TO DO: Using the data below, return the stretch from the line that contains "Definition user_of (line" through the line that contains "Lemma users_more l", both included, exactly as it stands and nothing beyond it.

Data entries:
Lemma provider_enabled_gives k n p s c :
  enableAuthMetadata s = true → p ∈ providers s k c → provider_enabled_name k = Some n →
  ∃ f, f ∈ http_filter_steps MessageToAny c s ∧ gives f n.
Proof.
  intros He H Hk.
  assert (gives (λ l, if is_nil (providers s k c) then Some l else AddAuthEnabledFilterIfNeeded MessageToAny n (enableAuthMetadata s) l) n) as Hg.
  { rewrite (not_nil _ _ H), He. apply gives_enabled. }
  destruct k; simplify_eq/=; eexists; (split; [|exact Hg]); find_step.
Qed.

Lemma http_filters_spec s c : pass_ok s → ∃ l, HttpFilters MessageToAny c s = Some l ∧ Forall (installed s c) l.
Proof.
  intros H. destruct (appends_all (installed s c) (λ f, f) (http_filter_steps MessageToAny c s)
    (λ f, steps_installed s c f H) []) as (l & E & Hl). by exists l.
Qed.

Lemma http_filters_give s c l f n : pass_ok s → HttpFilters MessageToAny c s = Some l →
  f ∈ http_filter_steps MessageToAny c s → gives f n → ∃ g, g ∈ l ∧ sf_name g = n.
Proof.
  intros H Hl Hf Hg. eapply (gives_all (installed s c) (λ f, f)); [|exact Hf|exact Hg|exact Hl].
  intros b. by apply steps_installed.
Qed.

Lemma upstream_appends s c p : pass_ok s → p ∈ providers s extProcPerProvider c → appends (installed s c) (add_upstream MessageToAny p).
Proof.
  intros H Hp l. destruct (ext_ok_inv _ _ (po_providers _ H _ _ _ Hp)) as (e & cfg & He & Hc). simpl in Hc.
  unfold add_upstream. destruct (runAsUpstreamFilter (pr_stage p)); simpl; [|apply appends_none].
  rewrite He. simpl. rewrite Hc. apply inst_disabled. elsewhere.
Qed.

Lemma upstream_gives p : ext_ok extProcPerProvider (pr_ext p) → runAsUpstreamFilter (pr_stage p) = true →
  gives (add_upstream MessageToAny p) (extProcFilterName (pr_name p)).
Proof.
  intros H Hu. destruct (ext_ok_inv _ _ H) as (e & cfg & He & Hc). simpl in Hc.
  unfold add_upstream. rewrite Hu, He. simpl. rewrite Hc. apply gives_disabled.
Qed.

Lemma wanted_installed s c n : pass_ok s → wanted s c n →
  ∃ l lu, HttpFilters MessageToAny c s = Some l ∧ UpstreamHttpFilters MessageToAny c s = Some lu ∧
    (∃ f, f ∈ l ++ lu ∧ sf_name f = n) ∧ Forall (installed s c) (l ++ lu).
Proof.
  intros H Hw. destruct (http_filters_spec s c H) as (l & Hl & Fl).
  destruct (appends_all (installed s c) (add_upstream MessageToAny) _ (λ p, upstream_appends s c p H) []) as (lu & Hu & Fu).
  exists l, lu. split; [done|]. split; [done|]. split; [|by apply Forall_app].
  assert (∀ m, (∃ f, f ∈ http_filter_steps MessageToAny c s ∧ gives f m) → ∃ f, f ∈ l ++ lu ∧ sf_name f = m) as Hstep.
  { intros m (f & Hf & Hg). destruct (http_filters_give s c l f m H Hl Hf Hg) as (g & Hgi & Hn).
    exists g. rewrite elem_of_app. auto. }
  destruct Hw as [k Hk|k n He Hk Hn|[e He]|e He|e He|k p n Hp Hn|k p n He Hp Hn].
  - by apply Hstep, chain_step_gives.
  - by eapply Hstep, chain_enabled_gives.
  - apply Hstep. eexists. split; [do 18 apply list_elem_of_further; apply list_elem_of_here|]. rewrite He. apply gives_disabled.
  - apply Hstep. exists (addCompressors MessageToAny s c). split; [find_step|]. by apply gives_compressors.
  - apply Hstep. exists (addDecompressors MessageToAny s c). split; [find_step|].
    eapply (gives_all (λ _, True)); [|exact He|apply gives_disabled]. intros b _. by apply appends_disabled.
  - pose proof (po_providers _ H _ _ _ Hp) as Hok. destruct (provider_gives k p n Hok Hn) as [[-> Hr]|Hg].
    + simpl in Hn. apply list_elem_of_singleton in Hn as ->.
      destruct (gives_all (installed s c) (add_upstream MessageToAny) _ p _ (λ p, upstream_appends s c p H) Hp
        (upstream_gives p Hok Hr) [] lu Hu) as (g & Hg & Hn). exists g. rewrite elem_of_app. auto.
    + apply Hstep. exists (add_all (step_for k) (providers s k c)). split; [apply step_for_in|].
      eapply (gives_all (installed s c)); [|exact Hp|exact Hg]. intros q. by apply inst_step_for.
  - by eapply Hstep, provider_enabled_gives.
Qed.

(** C31: Through any sequence of calls of the hooks with policies whose providers are complete, every
    configuration that a call writes next to a route, backend, virtual host or route configuration and that makes a
    filter act has a filter of that name in the downstream or upstream filters of its chain, whatever
    is called before and after; every filter but RBAC is disabled unless a route configures it. *)
Theorem acting_configs_installed pre k post b n m :
  Forall call_ok (pre ++ k :: post) →
  (call k (run (NewGatewayTranslationPass b) pre)).1 !! n = Some m → call_typed k !! n ≠ Some m → acting n m = true →
  let s := run (NewGatewayTranslationPass b) (pre ++ k :: post) in
  ∃ l lu, HttpFilters MessageToAny (call_chain k) s = Some l ∧ UpstreamHttpFilters MessageToAny (call_chain k) s = Some lu ∧
    (∃ f, f ∈ l ++ lu ∧ sf_name f = n) ∧
    Forall (λ f, ∃ h, sf_filter f = Some h ∧ (hf_disabled h = true ∨ hf_name h = rbacFilterNamePrefix)) (l ++ lu).
Proof.
  intros Hall Hn Hnew Ha. cbv zeta. unfold run at 1 2. rewrite foldl_app. simpl. fold (run (NewGatewayTranslationPass b) pre).
  apply Forall_app in Hall as [Hpre [Hk Hpost]%Forall_cons].
  set (s0 := run (NewGatewayTranslationPass b) pre) in *.
  assert (pass_ok s0) as Hok by (apply run_advances, new_pass_ok; done).
  destruct (call_advances k s0 Hk) as [Hle Hok1 Hcov]. destruct (Hcov n m Hn Ha) as [H|Hw]; [done|].
  destruct (run_advances post (call k s0).2 Hpost) as [Hle2 Hok2].
  destruct (wanted_installed (run (call k s0).2 post) (call_chain k) n) as (l & lu & Hl & Hlu & Hf & Hi);
    [by apply Hok2, Hok1|by eapply wanted_le|].
  exists l, lu. split; [exact Hl|]. split; [exact Hlu|]. split; [done|]. eapply Forall_impl; [exact Hi|]. by intros f [Hd _].
Qed.

Lemma decompressor_precedes (s : Pass) c e : bufferInChain s !! c = Some e → stage_ok (be_stage e) →
  FilterStageComparison (decompressorStage s c) (entry_stage e) = Lt.
Proof.
  intros He Hs. unfold decompressorStage. rewrite He.
  assert (entry_stage e = defaultBufferFilterStage ∨ (-1 ≤ RelativeWeight (entry_stage e))%Z) as [->|Hw].
  { unfold entry_stage. destruct (be_stage e) as [x|] eqn:E; simpl; [by apply Hs|by left]. }
  { by vm_compute. }
  destruct (entry_stage e) as [to w]. cbn [RelativeWeight RelativeTo] in *.
  assert (∀ a b a' b', (a < a' ∨ a = a' ∧ b < b')%Z → FilterStageComparison (mkStage a b) (mkStage a' b') = Lt) as Hlt.
  { intros a b a' b' H. unfold FilterStageComparison. simpl. destruct (Z.ltb_spec a a'); [done|].
    destruct (Z.ltb_spec a' a); [lia|]. destruct (Z.ltb_spec b b'); [done|lia]. }
  destruct (FilterStageComparison (mkStage to w) (AfterStage CorsStage)) eqn:E.
  1,2: unfold RelativeToStage, headOfStageWeight; apply Hlt; lia.
  apply Hlt. unfold FilterStageComparison in E. cbn [RelativeWeight RelativeTo AfterStage RelativeToStage] in E. unfold CorsStage in *.
  destruct (Z.ltb_spec to 1); [done|]. destruct (Z.ltb_spec 1 to); [lia|]. destruct (Z.ltb_spec w 1); [done|].
  destruct (Z.ltb_spec 1 w); [lia|done].
Qed.
(** The secrets of a policy may be read from its namespace. *)
Lemma api_key_secrets_permitted idx ns ak secrets : secrets_named idx →
  (∀ ref, ak_secretRef ak = Some ref → no_slash (secret_target (mkFromRef TrafficPolicyGK ns) ref) = true) →
  api_key_secrets idx ns ak = inr secrets → Forall (secret_permitted idx (mkFromRef TrafficPolicyGK ns)) secrets.
Proof.
  intros Hn Hr. unfold api_key_secrets. destruct (ak_secretRef ak) as [ref|].
  - destruct (GetSecret _ _ ref) as [e|x] eqn:E; [done|]. intros [= <-]. constructor; [|constructor].
    destruct (get_secret_elem _ _ _ _ E) as (col & Hc & Hx). eapply get_secret_permitted; [exact E|by eapply Hn|by apply Hr].
  - destruct (ak_secretSelector ak) as [labels|]; [|done].
    destruct (si_secrets idx !! mkGK "" "Secret") as [col|] eqn:Hc; [|unfold GetSecretsBySelector; by rewrite Hc].
    rewrite (secrets_by_selector_exact _ _ _ _ _ Hc). set (allowed := filter (secret_permitted _ _) _).
    assert (Forall (secret_permitted idx (mkFromRef TrafficPolicyGK ns)) allowed) as Ha.
    { apply Forall_forall. intros x Hx. by apply list_elem_of_filter in Hx as [Hx _]. }
    case_decide; destruct allowed; try done. by intros [= <-].
Qed.

(** C34: When a policy for API keys is accepted, no key is listed twice, so that Envoy does not refuse the routes; the
    credentials are exactly the non-empty entries of the secrets it selects, each under the one client that has
    it, and those secrets may be read from the namespace of the policy.  A policy with two clients that share a
    key is refused, and the result does not depend on the order of the entries. *)
Theorem api_keys_sound idx ns ak cfg : secrets_named idx →
  (∀ ref, ak_secretRef ak = Some ref → no_slash (secret_target (mkFromRef TrafficPolicyGK ns) ref) = true) →
  constructAPIKeyAuth idx ns (Some ak) = inr (Some (Some cfg)) →
  ∃ secrets, api_key_secrets idx ns ak = inr secrets ∧
    Forall (secret_permitted idx (mkFromRef TrafficPolicyGK ns)) secrets ∧
    NoDup (map cr_key (akr_credentials cfg)) ∧ akr_credentials cfg ≠ [] ∧ akr_sources cfg ≠ [] ∧
    (∀ c, c ∈ akr_credentials cfg ↔ ∃ s, s ∈ secrets ∧ sec_data s !! cr_client c = Some (cr_key c) ∧ cr_key c ≠ "") ∧
    (∀ c c', c ∈ akr_credentials cfg → c' ∈ akr_credentials cfg → cr_key c = cr_key c' → cr_client c = cr_client c') ∧
    ∀ parsed, parsed ≡ₚ flat_map parse_secret secrets → dedupeAPIKeyCredentials parsed = (akr_credentials cfg, []).
Proof.
  intros Hn Hr. unfold constructAPIKeyAuth. destruct (ak_disable ak); [done|].
  destruct (api_key_secrets idx ns ak) as [e|secrets] eqn:Es; [done|].
  destruct (dedupeAPIKeyCredentials (flat_map parse_secret secrets)) as [creds errs] eqn:Ed.
  destruct (dedupe_spec _ _ _ Ed) as (Hnd & He & Hc).
  destruct errs as [|? ?]; [|by destruct creds]. specialize (Hc eq_refl). pose proof (proj1 He eq_refl) as Hu.
  assert (∀ c, c ∈ creds ↔ ∃ s, s ∈ secrets ∧ sec_data s !! cr_client c = Some (cr_key c) ∧ cr_key c ≠ "") as Hcs.
  { intros c. rewrite Hc. split.
    - intros (p & Hp & ->). apply list_elem_of_In, in_flat_map in Hp as (s & Hs & Hp). rewrite <- list_elem_of_In in Hs.
      apply list_elem_of_In, parse_secret_elem in Hp as (Hd & Hk & _). by exists s.
    - intros (s & Hs & Hd & Hk).
      exists (mkParsedKey (cr_client c) (cr_key c) (os_namespace (sec_source s) +:+ "/" +:+ os_name (sec_source s))).
      split; [|by destruct c]. rewrite list_elem_of_In. apply in_flat_map. exists s. rewrite <- !list_elem_of_In.
      split; [done|]. by apply parse_secret_elem. }
  destruct creds as [|c0 creds']; [done|]. intros [= <-]. exists secrets. simpl. split; [done|].
  split; [by eapply api_key_secrets_permitted|]. do 2 (split; [done|]). split; [by case_match|]. split; [done|]. split.
  - intros c c' H1 H2 Hk. apply Hc in H1 as (p & Hp & ->), H2 as (q & Hq & ->). by apply Hu.
  - intros parsed Hp. by rewrite (dedupe_perm _ _ Hp).
Qed.

(** ** Basic authentication: properties *)

(** An entry of an htpasswd text: a line that is neither blank nor a comment. *)
Definition entry_line (line : string) : bool := negb (String.eqb (trim_space line) "" || has_prefix (trim_space line) "#").
Definition user_of (line : string) : string := default "" (fst <$> cut ":"%char line).

(** The state after the lines [l]. *)
Record users_ok (l : list string) (st : htpasswd) : Prop := mkUsersOk {
  uo_entries : ∀ u h, hp_entries st !! u = Some h ↔ ∃ v, v ∈ hp_valid st ∧ cut ":"%char v = Some (u, h);
  uo_valid : ∀ v, v ∈ hp_valid st → ∃ line u h, line ∈ l ∧ v = trim_space line ∧ entry_line line = true ∧
    cut ":"%char v = Some (u, h) ∧ sha_hash h = true;
  uo_nodup : NoDup (map user_of (hp_valid st));
  uo_all : hp_invalid st = [] → ∀ line, line ∈ l → entry_line line = true →
    ∃ u h, cut ":"%char (trim_space line) = Some (u, h) ∧ sha_hash h = true ∧ hp_entries st !! u = Some h }.

Lemma users_more l line st : users_ok l st → (entry_line line = false ∨ hp_invalid st ≠ [] ∨
    ∃ u h, cut ":"%char (trim_space line) = Some (u, h) ∧ sha_hash h = true ∧ hp_entries st !! u = Some h) →
  users_ok (l ++ [line]) st.
Proof.
  intros [He Hv Hn Ha] H. split; [done| |done|].
  - intros v Hin. destruct (Hv v Hin) as (li & u & h & Hli & Hrest). exists li, u, h. rewrite elem_of_app. auto.
  - intros Hi li. rewrite elem_of_app, list_elem_of_singleton. intros [Hli| ->] Hent; [by apply Ha|].
    destruct H as [H|[H|H]]; [congruence|done|done].
Qed.

Lemma users_invalid l u st : users_ok l st → users_ok l (invalid_user u st).
Proof. intros [He Hv Hn Ha]. split; try done. by intros [_ [=]]%app_eq_nil. Qed.

Lemma user_step_ok l i line st : users_ok l st → users_ok (l ++ [line]) (user_step i line st).
Proof.
  intros H. unfold user_step. destruct (String.eqb (trim_space line) "" || has_prefix (trim_space line) "#") eqn:Eb.
  { apply users_more; [done|]. left. unfold entry_line. by rewrite Eb. }
  assert (∀ u, users_ok (l ++ [line]) (invalid_user u st)) as Hinv.
  { intros u. apply users_more; [by apply users_invalid|]. right. left. simpl. by intros [_ [=]]%app_eq_nil. }
  destruct (cut ":"%char (trim_space line)) as [[u h]|] eqn:Ec; [|done].
  destruct (sha_hash h) eqn:Eh; simpl; [|done].
  destruct (hp_entries st !! u) as [h'|] eqn:Eu.
  - destruct (String.eqb_spec h' h) as [->|]; [|done]. apply users_more; [done|]. right. right. by exists u, h.
  - destruct H as [He Hv Hn Ha]. split; simpl.
    + intros u' h'. setoid_rewrite elem_of_app. setoid_rewrite list_elem_of_singleton.
      destruct (decide (u = u')) as [<-|Hne].
      * rewrite lookup_insert_eq. split; [intros [= <-]; eauto|]. intros (v & [Hin| ->] & Hcut); [|congruence].
        assert (hp_entries st !! u = Some h') as E by (apply He; eauto). congruence.
      * rewrite lookup_insert_ne by done. rewrite He. split; [naive_solver|]. intros (v & [Hin| ->] & Hcut); [eauto|congruence].
    + intros v. rewrite elem_of_app, list_elem_of_singleton. intros [Hin| ->].
      * destruct (Hv v Hin) as (li & u' & h' & Hli & Hrest). exists li, u', h'. rewrite elem_of_app. auto.
      * exists line, u, h. rewrite elem_of_app, list_elem_of_singleton. unfold entry_line. rewrite Eb. auto.
    + rewrite map_app. apply NoDup_app. split; [done|]. split; [|apply NoDup_singleton].
      simpl. intros u' Hu ->%list_elem_of_singleton. apply list_elem_of_fmap in Hu as (v & Hvu & Hin).
      destruct (Hv v Hin) as (_ & u' & h' & _ & _ & _ & Hcut & _). unfold user_of in Hvu. rewrite Ec, Hcut in Hvu. simpl in Hvu. subst u'.
      assert (hp_entries st !! u = Some h') as E by (apply He; eauto). congruence.
    + intros Hi li. rewrite elem_of_app, list_elem_of_singleton. intros [Hli| ->] Hent.
      * destruct (Ha Hi li Hli Hent) as (u' & h' & Hc & Hs & Hl). exists u', h'. split; [done|]. split; [done|].
        rewrite lookup_insert_ne; [done|]. intros ->. congruence.
      * exists u, h. by rewrite lookup_insert_eq.
Qed.

Lemma user_lines_ok l2 l1 i st : users_ok l1 st → users_ok (l1 ++ l2) (user_lines i l2 st).
Proof.
  revert l1 i st. induction l2 as [|x l2 IH]; intros l1 i st H; simpl; [by rewrite app_nil_r|].
  replace (l1 ++ x :: l2) with ((l1 ++ [x]) ++ l2) by by rewrite <- (assoc_L (++)). by apply IH, user_step_ok.
Qed.

Lemma users_none : users_ok [] (mkHtpasswd [] ∅ []).
Proof.
  split; simpl; [|by intros v ?%elem_of_nil|constructor|by intros _ line ?%elem_of_nil].
  intros u h. rewrite lookup_empty. split; [done|]. by intros (v & ?%elem_of_nil & _).
Qed.

(** The users of an accepted htpasswd text have distinct names and SHA-1 hashes of the length Envoy takes; every entry of
    the text is one of them with its own hash, and nothing else is. *)
Theorem basic_users_sound data valid : validateAndFilterSHAUsers data = (valid, []) →
  NoDup (map user_of valid) ∧
  (∀ v, v ∈ valid → ∃ line u h, line ∈ split newline_char data ∧ v = trim_space line ∧ entry_line line = true ∧
     cut ":"%char v = Some (u, h) ∧ has_prefix h shaPrefix = true ∧ String.length h = 33%nat) ∧
  (∀ line, line ∈ split newline_char data → entry_line line = true →
     ∃ u h v, cut ":"%char (trim_space line) = Some (u, h) ∧ v ∈ valid ∧ cut ":"%char v = Some (u, h)).
Proof.
  unfold validateAndFilterSHAUsers. pose proof (user_lines_ok (split newline_char data) [] 0 _ users_none) as [He Hv Hn Ha].
  simpl in *. intros [= <- Hi]. split; [done|]. split.
  - intros v Hin. destruct (Hv v Hin) as (line & u & h & Hl & Heq & Hent & Hc & Hs). exists line, u, h.
    unfold sha_hash in Hs. apply andb_true_iff in Hs as [Hp Hlen]. apply Nat.eqb_eq in Hlen. split_and!; done.
  - intros line Hl Hent. destruct (Ha Hi line Hl Hent) as (u & h & Hc & _ & Hu).
    apply He in Hu as (v & Hin & Hcv). by exists u, h, v.
Qed.

(** ** Access rules: properties *)

Section rbac_properties.
Context {Expr Rq : Type} (parseCELExpression : string → error + Expr) (holds : Expr → Rq → bool).

(** How Envoy evaluates the configuration of a route: the action of the first matcher whose predicate
    holds, else the action on no match; rules of action DENY refuse what one of their policies matches, rules of
    action ALLOW refuse what none matches. *)
Definition predicate_holds (p : Predicate Expr) (rq : Rq) : bool :=
  match p with SinglePredicate e => holds e rq | OrMatcher l => existsb (λ e, holds e rq) l end.
Fixpoint first_action (l : list (option (FieldMatcher Expr))) (rq : Rq) : option RBACAction :=
  match l with
  | [] => None
  | Some m :: l => if predicate_holds (fm_predicate m) rq then Some (fm_on_match m) else first_action l rq
  | None :: l => first_action l rq
  end.
Definition rbac_allows (cfg : RBACPerRoute Expr) (rq : Rq) : bool :=
  match cfg with
  | RBACRules RBAC_ALLOW => false
  | RBACRules RBAC_DENY => true
  | RBACMatcher l no =>
      match default no (first_action l rq) with RBAC_ALLOW => true | RBAC_DENY => false end
  end.

(** Some expression of the policy holds. *)
Definition any_holds (l : list string) (rq : Rq) : bool :=
  existsb (λ s, match parseCELExpression s with inr e => holds e rq | inl _ => false end) l.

ANSWER BOX:
Definition user_of (line : string) : string := default "" (fst <$> cut ":"%char line).

(** The state after the lines [l]. *)
Record users_ok (l : list string) (st : htpasswd) : Prop := mkUsersOk {
  uo_entries : ∀ u h, hp_entries st !! u = Some h ↔ ∃ v, v ∈ hp_valid st ∧ cut ":"%char v = Some (u, h);
  uo_valid : ∀ v, v ∈ hp_valid st → ∃ line u h, line ∈ l ∧ v = trim_space line ∧ entry_line line = true ∧
    cut ":"%char v = Some (u, h) ∧ sha_hash h = true;
  uo_nodup : NoDup (map user_of (hp_valid st));
  uo_all : hp_invalid st = [] → ∀ line, line ∈ l → entry_line line = true →
    ∃ u h, cut ":"%char (trim_space line) = Some (u, h) ∧ sha_hash h = true ∧ hp_entries st !! u = Some h }.

Lemma users_more l line st : users_ok l st → (entry_line line = false ∨ hp_invalid st ≠ [] ∨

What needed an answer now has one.